(Stored data)
(** The loop: the bytes sent are the ones that were pending, in order, and as many are
    acknowledged and counted. *)
Lemma pump_down_loop_spec fuel k c sends now s t :
  rx_ok c → c.(st) ≠ ST_FREE → c.(pcb) = Some t → sends_ok sends → rx_fuel c < Z.of_nat fuel →
  let out := pump_down_loop fuel k c sends now s in
  pumped c sends out ∧ Forall action_ok out.2 ∧ acked out.2 = zlen (sent_down out.2) ∧
  u64 out.1.2.(bytes_down) = u64 (s.(bytes_down) + zlen (sent_down out.2)).
Proof.
  intros Hok Hf Hp Hsend. revert k c s Hok Hf Hp.
  induction fuel as [|fuel IH]; intros k c s Hok Hf Hp Hfuel.
  { pose proof (rx_fuel_nonneg c Hok). lia. }
  pose proof Hok as [Ho Hl]. cbn [pump_down_loop]. destruct (rx c) as [|p next] eqn:Er.
  { cbn. rewrite Z.add_0_r. split_and!; [left|done..]. exists [], (rx_off c), (last_ms c).
    split_and!; [destruct c; cbn in *; by subst|done|done|by left]. }
  apply Forall_cons in Hl as [Hlp Hl]. rewrite (rx_fuel_cons c p next Er) in Hfuel.
  destruct (Z.leb_spec (zlen p - rx_off c) 0) as [Ha|Ha].
  - set (c1 := c <| rx := next |> <| rx_off := 0 |>).
    assert (Hp1 : pending c = pending c1) by (apply (pending_next c p); lia || done).
    specialize (IH k c1 s). destruct (pump_down_loop _ _ c1 _ _ _) as [[c' s'] acts].
    destruct IH as (HI & HA & HK & HB); [|done|done| |].
    { split; [|done]. cbn. destruct next; [lia|]. pose proof (zlen_nonneg l). lia. }
    { unfold rx_fuel. cbn. lia. }
    split_and!; [|by constructor|done|done]. revert HI. unfold pumped. rewrite Hp1. intros HI. exact HI.
  - destruct (sends k (zlen p - rx_off c)) as [n| |] eqn:Es.
    + destruct (Z.ltb_spec 0 n) as [Hn|Hn].
      * pose proof (Hsend k (zlen p - rx_off c) n Ha Es) as Hle. rewrite Hp.
        rewrite (u16_small n), (u16_small (rx_off c + n)) by (unfold is_u; lia).
        rewrite (u32_small n) by (unfold is_u; lia).
        assert (Hb := pending_sent c p next n Er ltac:(lia) ltac:(lia)).
        assert (Hz : zlen (ztake n (zdrop (rx_off c) p)) = n).
        { unfold ztake, zdrop, zlen in *. rewrite length_take, length_drop. lia. }
        set (c1 := c <| rx_off := rx_off c + n |> <| last_ms := now |>).
        specialize (IH (S k) c1 (s <| bytes_down ::= λ b, u64 (b + n) |>)).
        destruct (pump_down_loop _ _ c1 _ _ _) as [[c' s'] acts].
        destruct IH as (HI & HA & HK & HB); [|done|done| |].
        { split; cbn; rewrite Er; [lia|by constructor]. }
        { rewrite (rx_fuel_cons c1 p next Er). cbn. lia. }
        split_and!; [|by repeat constructor| |].
        -- rewrite <- Hz at 2. by apply (pumped_sent _ _ _ (rx_off c + n) now _ s').
        -- cbn [snd] in *. rewrite sent_down_send, zlen_app, Hz.
           by rewrite <- HK.
        -- cbn [fst snd] in *. rewrite HB, sent_down_send, zlen_app, Hz. cbn.
           rewrite u64_add_l. f_equal. lia.
      * destruct (close_spec c s Hf) as (E1 & E2 & HA & HS & HK).
        destruct (conn_close c true s) as [[c' s'] acts]. cbn [fst snd] in *. subst.
        rewrite HS, HK, Z.add_0_r. split_and!; [right|done..]. split; [done|].
        exists (pending c), k, (zlen p - rx_off c). rewrite HS. split_and!; [done|lia|]. right. by exists n.
    + cbn. rewrite Z.add_0_r. split_and!; [left|done..]. exists (rx c), (rx_off c), (last_ms c).
      split_and!; [by destruct c|done|done|]. right. exists k, (zlen p - rx_off c). by split.
    + destruct (close_spec c s Hf) as (E1 & E2 & HA & HS & HK).
      destruct (conn_close c true s) as [[c' s'] acts]. cbn [fst snd] in *. subst.
      rewrite HS, HK, Z.add_0_r. split_and!; [right|done..]. split; [done|].
      exists (pending c), k, (zlen p - rx_off c). rewrite HS. split_and!; [done|lia|by left].
Qed.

* _What is required_: Of all the entries above, retype exactly the lines from the line with "induction fuel as" to the line with "Hle. rewrite Hp.", both included, and no others.

* _Exercise result_:
  induction fuel as [|fuel IH]; intros k c s Hok Hf Hp Hfuel.
  { pose proof (rx_fuel_nonneg c Hok). lia. }
  pose proof Hok as [Ho Hl]. cbn [pump_down_loop]. destruct (rx c) as [|p next] eqn:Er.
  { cbn. rewrite Z.add_0_r. split_and!; [left|done..]. exists [], (rx_off c), (last_ms c).
    split_and!; [destruct c; cbn in *; by subst|done|done|by left]. }
  apply Forall_cons in Hl as [Hlp Hl]. rewrite (rx_fuel_cons c p next Er) in Hfuel.
  destruct (Z.leb_spec (zlen p - rx_off c) 0) as [Ha|Ha].
  - set (c1 := c <| rx := next |> <| rx_off := 0 |>).
    assert (Hp1 : pending c = pending c1) by (apply (pending_next c p); lia || done).
    specialize (IH k c1 s). destruct (pump_down_loop _ _ c1 _ _ _) as [[c' s'] acts].
    destruct IH as (HI & HA & HK & HB); [|done|done| |].
    { split; [|done]. cbn. destruct next; [lia|]. pose proof (zlen_nonneg l). lia. }
    { unfold rx_fuel. cbn. lia. }
    split_and!; [|by constructor|done|done]. revert HI. unfold pumped. rewrite Hp1. intros HI. exact HI.
  - destruct (sends k (zlen p - rx_off c)) as [n| |] eqn:Es.
    + destruct (Z.ltb_spec 0 n) as [Hn|Hn].
      * pose proof (Hsend k (zlen p - rx_off c) n Ha Es) as Hle. rewrite Hp.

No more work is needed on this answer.